Granma Nor does he express it that way, but in affirmative: “About 50% of the population aged 15 and more is part of that workforce, while the rest is outside it for reasons such as studies, retirement, disability or other conditions.” Onei’s figures are clear: of the 8,433,226 of Cubans 15 years or more in 2024, 4,227,333 people were not part of the workforce, compared to 4,205,893 that yes (50.1% compared to 49.9%), but it is that of the latter, 69,333 are unoccupied.
This is an occupation rate – the percentage of people of working age who has a job – of just 49%, one of the lowest in the region. As the EFE agency, the average in Latin America and the Caribbean points out last year was 58.9%, according to the International Labor Organization (ILO).
Other characteristics of the Cuban labor market, even indicated by Granmathey are “the aging of the workforce, structural imbalances and informality in employment.” More than half of those employed are over 45 and the average age of the employees is 44.3 years.
Other characteristics of the Cuban labor market, indicated even by Granma, are “the aging of the workforce, structural imbalances and informality in employment”
Among people with work, almost 50% (48.8%) are between 45 and 64, while 47.3% of unemployed Cubans are in the youngest age strip, between 15 and 34 years. This is consistent with the general figures of population: More than a quarter of 9.7 million Cubans is 60 years old or more, which places the country as one of the most aging in the region.
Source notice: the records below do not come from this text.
Lemma verdict_ok inst d can root : let v := act_unless root (verdict inst d can) in
  v.1.1 ≠ actionUnknown ∧ (v.1.1 = actionWrite → is_Some v.1.2).
Proof.
  unfold act_unless, verdict. destruct (decide (root = "")), (is_copy inst d can), d as [src|]; simpl; try done;
    destruct (up_to_date inst src); by simpl; eauto.
Qed.

Lemma synced_types f f' l inst s ts : synced_to f f' l inst s → modes (set_types ts f') = modes f' → synced_to f (set_types ts f') l inst s.
Proof. intros [? ? ? ? Hm ?] Hts. split; try done. by rewrite Hts. Qed.

(** What a reconciliation reads of the object: the API server has it, or it does
    not and a blank object stands for it. *)
Definition read (nnm : NamespacedName) (inst : Unstructured) : Prop :=
  ob_get api nnm = Found inst ∧ u_exists inst = true ∨ ob_get api nnm = NotFound ∧ inst = blankObject gvk nnm.

Lemma decision_ok f inst l t root : let v := act_unless root (decision f inst l t) in
  v.1.1 ≠ actionUnknown ∧ (v.1.1 = actionWrite → is_Some v.1.2).
Proof.
  unfold decision. destruct (u_exists inst); [apply verdict_ok|]. destruct (HasSourceObject _ _ _); [|apply verdict_ok].
  unfold act_unless. by destruct (decide _).
Qed.

Lemma Reconcile_runs nnm inst f l t root : IsManagedNamespace cfg (nn_namespace nnm) = true → mode ≠ Ignore →
  read nnm inst → ready f inst l t → GetHaltedRoot f (Some l) = Done root →
  let v := act_unless root (decision f inst l t) in
  ∃ f' evs, runs (Reconcile cfg gvk mode api nnm) f (answered v) f' evs ∧ writes evs = performed v ∧
    synced_to f f' l inst (remains f inst t).
Proof.
  intros Hm Hmode Hget Hrd Hroot v. destruct (syncWithForest_runs f inst l t root Hrd Hroot) as (f1 & e1 & Hr & Hw & Hst).
  destruct (decision_ok f inst l t root) as [Hu Hs]. fold v in Hr, Hu, Hs. destruct v as [[act src] inst'].
  destruct (operate_runs act src inst' f1 Hu Hs) as (ts & e2 & Ho & Hmo & Hw2).
  exists (set_types ts f1), (e1 ++ e2). split_and!; [|by rewrite writes_app, Hw|by apply synced_types].
  unfold Reconcile. rewrite Hm. rewrite decide_False by done.
  destruct Hget as [[-> _]|[-> ->]]; (eapply runs_bind; [exact Hr|exact Ho]).
Qed.

(** Objects that are being deleted, and namespaces that HNC has not seen, are skipped. *)
Lemma Reconcile_skipped nnm inst f l : IsManagedNamespace cfg (nn_namespace nnm) = true → mode ≠ Ignore →
  read nnm inst → wf f → f_namespaces f !! dst inst = Some l →
  IsZero (om_DeletionTimestamp (u_Meta inst)) && ns_exists (deref f l) = false →
  ∃ err f' evs, runs (Reconcile cfg gvk mode api nnm) f err f' evs ∧ writes evs = [].
Proof.
  intros Hm Hmode Hget Hwf Hl Hskip. assert (runs (syncWithForest cfg gvk mode inst) f (actionNop, None, inst) f []) as Hr.
  { unfold syncWithForest. eapply (runs_step _ _ f true f); [|apply runs_ret]. unfold skipNamespace.
    destruct (IsZero (om_DeletionTimestamp (u_Meta inst))); simpl in *; [|apply runs_ret].
    eapply runs_step; [by apply fget_runs|]. eapply runs_step; [apply runs_getF|]. unfold Exists. rewrite Hskip. apply runs_ret. }
  destruct (operate_runs actionNop None inst f) as (ts & evs & Ho & _ & Hw); [done..|].
  eexists _, _, ([] ++ evs). split; [|exact Hw]. unfold Reconcile. rewrite Hm. rewrite decide_False by done.
  destruct Hget as [[-> _]|[-> ->]]; (eapply runs_bind; [exact Hr|exact Ho]).
Qed.

(** Below a halted namespace nothing is written. *)
Lemma Reconcile_halted nnm f l t root : sound f → sources_ok f → f_namespaces f !! nn_namespace nnm = Some l → nn_name nnm ≠ "" →
  GetTypeSyncer gvk f = Some t → selectors_parse cfg gvk mode f (nn_namespace nnm) (nn_name nnm) →
  (∀ o, ob_get api nnm = Found o → dst o = nn_namespace nnm ∧ onm o = nn_name nnm ∧ u_GVK o = gvk ∧ u_exists o = true) →
  GetHaltedRoot f (Some l) = Done root → root ≠ "" →
  ∃ err f' evs, runs (Reconcile cfg gvk mode api nnm) f err f' evs ∧ writes evs = [].
Proof.
  intros Hf Hok Hl Hne Ht Hp Hfa Hroot Hh.
  destruct (IsManagedNamespace cfg (nn_namespace nnm)) eqn:Hm; [|exists None, f, []; split; [|done]; unfold Reconcile; rewrite Hm; apply runs_ret].
  destruct (decide (mode = Ignore)) as [Hi|Hi].
  { exists None, f, []. split; [|done]. unfold Reconcile. rewrite Hm. rewrite decide_True by done. apply runs_ret. }
  assert ((∃ e, ob_get api nnm = ApiError e) ∨ ∃ inst, read nnm inst ∧ dst inst = nn_namespace nnm ∧ onm inst = nn_name nnm ∧ u_GVK inst = gvk)
    as [[e He]|(inst & Hrd & Hd & Hn & Hg)].
  { unfold read. destruct (ob_get api nnm) as [o| |e]; [right; exists o|right; exists (blankObject gvk nnm)|left; by exists e].
    - destruct (Hfa o eq_refl) as (? & ? & ? & ?). by split_and!; [left|..].
    - by split_and!; [right|..]. }
  { exists (Some (ErrOther e)), f, []. split; [|done]. unfold Reconcile. rewrite Hm, He. rewrite decide_False by done. apply runs_ret. }
  rewrite <- Hd in Hl, Hp. rewrite <- Hn in Hp.
  destruct (IsZero (om_DeletionTimestamp (u_Meta inst)) && ns_exists (deref f l)) eqn:Hs;
    [|eapply Reconcile_skipped; try done; apply Hf].
  apply andb_true_iff in Hs as [Hz Hx]. assert (ready f inst l t) as Hready by (split; first [done|congruence]).
  destruct (Reconcile_runs nnm inst f l t root Hm Hi Hrd Hready Hroot) as (f' & evs & Hr & Hw & _).
  eexists _, f', evs. split; [exact Hr|]. rewrite Hw. unfold act_unless. by rewrite decide_False.
Qed.

Lemma Reconcile_existing nnm inst f l t root : IsManagedNamespace cfg (nn_namespace nnm) = true → mode ≠ Ignore →
  ob_get api nnm = Found inst → ready f inst l t → u_exists inst = true → GetHaltedRoot f (Some l) = Done root →
  ∃ err f' evs, runs (Reconcile cfg gvk mode api nnm) f err f' evs ∧
    writes evs = performed (act_unless root (verdict inst (want f inst) (CanPropagate t))) ∧
    synced_to f f' l inst (kept inst (want f inst) (CanPropagate t)).
Proof.
  intros Hm Hmode Hget Hrd He Hroot.
  destruct (Reconcile_runs nnm inst f l t root Hm Hmode (or_introl (conj Hget He)) Hrd Hroot) as (f' & evs & Hr & Hw & Hst).
  unfold decision, remains in *. rewrite He in *. eauto 6.
Qed.

Lemma Reconcile_missing nnm f l t root : IsManagedNamespace cfg (nn_namespace nnm) = true → mode ≠ Ignore →
  ob_get api nnm = NotFound → ready f (blankObject gvk nnm) l t → GetHaltedRoot f (Some l) = Done root →
  ∃ err f' evs, runs (Reconcile cfg gvk mode api nnm) f err f' evs ∧ synced_to f f' l (blankObject gvk nnm) None ∧
    writes evs = if HasSourceObject (deref f l) gvk (nn_name nnm) then []
                 else writes_of (act_unless root (verdict (as_copy (blankObject gvk nnm)) (want f (blankObject gvk nnm)) (CanPropagate t))).
Proof.
  intros Hm Hmode Hget Hrd Hroot.
  destruct (Reconcile_runs nnm _ f l t root Hm Hmode (or_intror (conj Hget eq_refl)) Hrd Hroot) as (f' & evs & Hr & Hw & Hst).
  eexists _, f', evs. split_and!; [exact Hr|exact Hst|]. rewrite Hw. unfold decision. cbn [u_exists blankObject om_Name u_Meta].
  change (u_exists (blankObject gvk nnm)) with false. cbn iota.
  destruct (HasSourceObject _ _ _); [unfold act_unless; by destruct (decide _)|].
  unfold act_unless, verdict. rewrite as_copy_is_copy. destruct (decide (root = "")); by destruct (desired cfg gvk mode f _ _).
Qed.

(** ** The topmost source *)
Lemma desired_Some f d on src : desired cfg gvk mode f d on = Some src ↔
  ∃ above anc below, proper_ancestors f d = above ++ anc :: below ∧
    GetSourceObject (ns_at f anc) gvk on = Some src ∧ propagates cfg gvk mode f d src = true ∧
    ∀ a s, a ∈ above → GetSourceObject (ns_at f a) gvk on = Some s → propagates cfg gvk mode f d s = false.
Proof.
  unfold desired, candidates. induction (proper_ancestors f d) as [|x k IH]; simpl.
  { split; [done|]. intros (above & anc & below & Hk & _). by destruct above. }
  destruct (GetSourceObject (ns_at f x) gvk on) as [s|] eqn:Hs; simpl.
  - rewrite filter_cons. destruct (decide (propagates cfg gvk mode f d s = true)) as [Hp|Hp]; simpl.
    + split; [intros [= <-]; exists [], x, k; split_and!; try done; intros ? ? ?%elem_of_nil; done|].
      intros (above & anc & below & Hk & Hsrc & Hpr & Hab). destruct above as [|a above]; simplify_eq/=; [congruence|].
      rewrite (Hab a s) in Hp; [done|by left|done].
    + rewrite IH. apply not_true_iff_false in Hp. split.
      * intros (above & anc & below & -> & Hsrc & Hpr & Hab). exists (x :: above), anc, below. split_and!; try done.
        intros a s' [->|Ha]%elem_of_cons; [congruence|by apply Hab].
      * intros (above & anc & below & Hk & Hsrc & Hpr & Hab). destruct above as [|a above]; simplify_eq/=; [congruence|].
        exists above, anc, below. split_and!; try done. intros a' s' Ha. apply Hab. by right.
  - rewrite IH. split.
    + intros (above & anc & below & -> & Hsrc & Hpr & Hab). exists (x :: above), anc, below. split_and!; try done.
      intros a s' [->|Ha]%elem_of_cons; [congruence|by apply Hab].
    + intros (above & anc & below & Hk & Hsrc & Hpr & Hab). destruct above as [|a above]; simplify_eq/=; try congruence.
      exists above, anc, below. split_and!; try done. intros a' s' Ha. apply Hab. by right.
Qed.

Lemma proper_ancestors_above f d x : wf f → x ∈ proper_ancestors f d → tc (up (parent_name f)) d x.
Proof.
  intros Hwf Hx. unfold proper_ancestors in Hx. destruct (f_namespaces f !! d) as [l|] eqn:Hl; [|by apply elem_of_nil in Hx].
  simpl in Hx. destruct (ns_parent (deref f l)) as [p|] eqn:Hp; [|by apply elem_of_nil in Hx].
  destruct (wf_parent _ Hwf _ _ _ Hl Hp) as (pn & Hpn & _). apply (AncestryNames_elem f Hwf pn p x Hpn) in Hx.
  eapply tc_rtc_r; [|exact Hx]. apply tc_once, (parent_name_Some f Hwf). eauto.
Qed.

(** What the reconciler may do to an object that is not labelled as a copy. *)
Lemma user_verdict f inst root t : wf f → u_exists inst = true → hasPropagatedLabel inst = false →
  let v := act_unless root (verdict inst (want f inst) (CanPropagate t)) in
  performed v = [] ∨
  CanPropagate t = true ∧ root = "" ∧
  ∃ anc src, tc (up (parent_name f)) (dst inst) anc ∧ GetSourceObject (ns_at f anc) gvk (onm inst) = Some src ∧
    propagates cfg gvk mode f (dst inst) src = true ∧
    let copy := copy_of src (dst inst) (om_ResourceVersion (u_Meta inst)) in
    performed v = UpdateObj copy ::
      (if refused copy then DeleteObj copy :: (if decide (ob_delete api = None) then [CreateObj copy] else []) else []).
Proof.
  intros Hwf He Hlab v. assert (performed v = [] ∨ ∃ src, want f inst = Some src ∧ CanPropagate t = true ∧ root = "" ∧
    v = (actionWrite, Some src, set_u_Label LabelInheritedFrom (om_Namespace (u_Meta src)) inst)) as [|(src & Hd & Hc & Hr & ->)]; [|by left|].
  { unfold v, act_unless, verdict, is_copy. rewrite Hlab. destruct (decide (root = "")) as [->|]; [|by left].
    destruct (CanPropagate t); [|by left]. destruct (want f inst) as [src|]; simpl; [|by left].
    destruct (up_to_date inst src); [by left|right]. by exists src. }
  right. apply desired_Some in Hd as (above & anc & below & Hk & Hs & Hp & _). split_and!; [done..|].
  exists anc, src. split_and!; [|done..|].
  - apply (proper_ancestors_above f _ _ Hwf). rewrite Hk. set_solver.
  - unfold performed, writes_of. change (u_exists (set_u_Label _ _ inst)) with (u_exists inst). by rewrite He.
Qed.
End sync.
In addition to emphasizing that “52.1% of the employed population is in the process of aging”, the Vice Chief of the Onei, Juan Carlos Alfonso Fraga, declared that one of the “novelty” indicators of the survey is the “presence of 20.1% of occupied in informality”, defined as “the work for remuneration or benefit, lacking a link with the social security, according to their status as a status. wage earner, both inside and outside the informal sector. ”
Of these, the official highlighted 58.5% “is associated with the categories of self -employed workers”, that is, to the private sector, in which “seven out of ten workers” are “in informality.”
The Cuban economist resident in the USA Pedro Monreal It highlights, in this regard, another issue: the “fragility” of non -state employment, “concentrated in self -employment” (TCP). “Almost four years after the MSMEs have been legalized, these only have 4.5% of the non -state employment, while the TCP concentrates almost two thirds of non -state employment.” This indicates, for the specialist, “a minimum advance in the adoption of a more advanced private institutional format than the TCP.”
Several experts and the owners of micro, small and medium enterprises indicate that the stagnation of this sector is due to the restrictions imposed by the Government, which continues to prioritize the state sector.
Monreal warns of the perverse effects of that policy: “Maintain two thirds of non -state employees in the TCP segment relegates the non -state sector to function as an appendix of very low productivity of the state economy.”